Class Jackknife


  • public class Jackknife
    extends java.lang.Object
    Applies the jackknife to generic statistics.

    This class applies the jackknife method (see, e.g., “A leisurely look at the bootstrap, the jackknife, and cross-validation”, by Bradley Efron and Gail Gong, The American Statistician, 37(1):36−48, 1983) to reduce the bias in the estimation of a nonlinear statistic of interest (linear statistics, such as the mean, pass through the jackknife without change). The statistic must take a sample (an array of big decimals) and return corresponding values (again as an array of big decimals). In case high-precision arithmetic is not required, an instance of Jackknife.AbstractStatistic just takes an array of doubles and returns an array of doubles, handling all necessary type conversions.

    The static method compute(List, Statistic, MathContext) takes a list of samples (arrays of doubles of the same length) and returns an instance of this class containing estimates and standard errors for every value computed by the statistic (estimates of the statistic are available both as an array of big decimals and as an array of doubles, whereas estimates of standard errors are provided in double format, only).

    All computations are performed internally using BigDecimal and a provided MathContext. The method compute(List, Statistic) uses 100 decimal digits.
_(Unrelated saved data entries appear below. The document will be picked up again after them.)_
Definition demo_permuted : HardwareInventory :=
  mkInventory "box" "linux" [demo_device "a" "xtx" 0; demo_device "b" "xt" 1; demo_device "c" "xtx" 2]
    [["a"; "c"]] "env" None.

Definition demo_requirement : GpuRequirement :=
  mkGpuRequirement "gfx1100" 2 16 true None true [].

Definition demo_hash (person text : string) : string := person.

Definition demo_binding : SeriesGpuBinding :=
  mkBinding demo_requirement ["a"; "c"] "bc-hw-cohort" "bc-hardware-inv" true "gfx1100" 3.

Example demo_bind : bind_gpu_requirement demo_hash demo_requirement demo_inventory = Ok demo_binding.
Proof. vm_compute. reflexivity. Qed.

(** Naming one device twice satisfies the length check of the requirement and
    selects one device for a count of two. *)
Example exact_ids_may_repeat :
  selected_device_ids <$> bind_gpu_requirement demo_hash
    (mkGpuRequirement "gfx1100" 2 0 true None false ["a"; "a"]) demo_inventory = Ok ["a"; "a"].
Proof. vm_compute. reflexivity. Qed.

Lemma bind_sound_witness :
  new_gpu demo_requirement = Ok demo_requirement /\
  Z.of_nat (length (selected_device_ids demo_binding)) = 2%Z /\
  peers demo_inventory ["a"; "c"].
Proof.
  split; [reflexivity|].
  pose proof (bind_sound demo_hash demo_requirement demo_inventory demo_binding eq_refl eq_refl
    demo_bind) as H. simpl in H. destruct H as (H1 & _ & _ & _ & _ & H2 & _).
  split; [exact H1 | exact (H2 eq_refl)].
Defined.

Lemma select_order_independent_witness :
  select demo_requirement demo_inventory = select demo_requirement demo_permuted /\
  select demo_requirement demo_permuted = Ok ["a"; "c"].
Proof.
  split; [|vm_compute; reflexivity]. apply select_order_independent.
  - reflexivity.
  - apply (Permutation_cons_append [demo_device "a" "xtx" 0; demo_device "b" "xt" 1]).
  - intros e. vm_compute. tauto.
Defined.

Lemma drift_fail_closed_witness :
  kind (classify_drift demo_hash demo_inventory demo_inventory) = "same" /\
  classify_drift demo_hash demo_inventory demo_inventory = mkDrift "same" false false [].
Proof.
  split; [vm_compute; reflexivity|].
  exact (proj2 (proj2 (drift_fail_closed demo_hash demo_inventory demo_inventory eq_refl eq_refl))
    eq_refl).
Defined.

Lemma verify_allocation_spec_witness :
  verify_series_allocation demo_hash demo_binding (mkAllocation [] [] ["c"; "b"; "a"]) demo_inventory
  = Ok ["a"; "c"] /\
  ["c"; "b"; "a"] ≡ₚ pool demo_inventory "gfx1100".
Proof.
  split; [vm_compute; reflexivity|].
  exact (proj2 (proj2 (proj2 (proj1 (verify_allocation_spec demo_hash demo_requirement
    demo_inventory demo_binding (mkAllocation [] [] ["c"; "b"; "a"]) ["a"; "c"] demo_bind)
    ltac:(vm_compute; reflexivity))))).
Defined.

Lemma local_positions_correct_witness :
  exists al, allocation_from_visible_tokens "2, a" demo_inventory "ROCR_VISIBLE_DEVICES" = Ok al /\
    selected_local_positions demo_binding al = Ok [1; 0] /\ NoDup [1; 0].
Proof.
  eexists. split; [vm_compute; reflexivity|]. split; [vm_compute; reflexivity|].
  exact (proj1 (proj2 (local_positions_correct "2, a" demo_inventory "ROCR_VISIBLE_DEVICES"
    demo_binding _ [1; 0] eq_refl eq_refl))).
Defined.

End Hardware.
    The identical statistic can be used to compute the (pointwise) empirical mean and standard error of a sample.

    Author:
    Sebastiano Vigna
    • Field Detail

      • DEFAULT_MATH_CONTEXT

        public static final java.math.MathContext DEFAULT_MATH_CONTEXT
        The default MathContext used by compute(List, Statistic): 100 digits and RoundingMode.HALF_EVEN.
      • bigEstimate

        public final java.math.BigDecimal[] bigEstimate
        A vector of high-precision estimates for a statistic of interest.
      • estimate

        public final double[] estimate
        A vector of estimates for a statistic of interest (obtained by invoking BigDecimal.doubleValue() on bigEstimate).
      • standardError

        public final double[] standardError
        A vector of (estimates of the) standard error parallel to bigEstimate/estimate.
      • IDENTITY

        public static Jackknife.Statistic IDENTITY
        A statistic that returns the sample. Useful to compute the average and the empirical standard error.
    • Method Detail

      • bigDecimalArray2DoubleArray

        public static double[] bigDecimalArray2DoubleArray​(java.math.BigDecimal[] input)
      • doubleArray2BigDecimalArray

        public static java.math.BigDecimal[] doubleArray2BigDecimalArray​(double[] input)
      • toString

        public java.lang.String toString()
        Overrides:
        toString in class java.lang.Object
      • compute

        public static Jackknife compute​(java.util.List<double[]> samples,
                                        Jackknife.Statistic f)
        Applies the jackknife to a statistic of interest using a list of samples using DEFAULT_MATH_CONTEXT as context.
        Parameters:
        samples - a list of samples (arrays of doubles of the same length).
        f - a statistic of interest.
        Returns:
        an instance of this class containing estimates of f and corresponding standard errors obtained by the jackknife on the given set of samples.
      • compute

        public static Jackknife compute​(java.util.List<double[]> samples,
                                        Jackknife.Statistic f,
                                        java.math.MathContext mc)
        Applies the jackknife to a statistic of interest using a list of samples.
        Parameters:
        samples - a list of samples (arrays of doubles of the same length).
        f - a statistic of interest.
        mc - the mathematical context to be used when dividing big decimals.
        Returns:
        an instance of this class containing estimates of f and corresponding standard errors obtained by the jackknife on the given set of samples.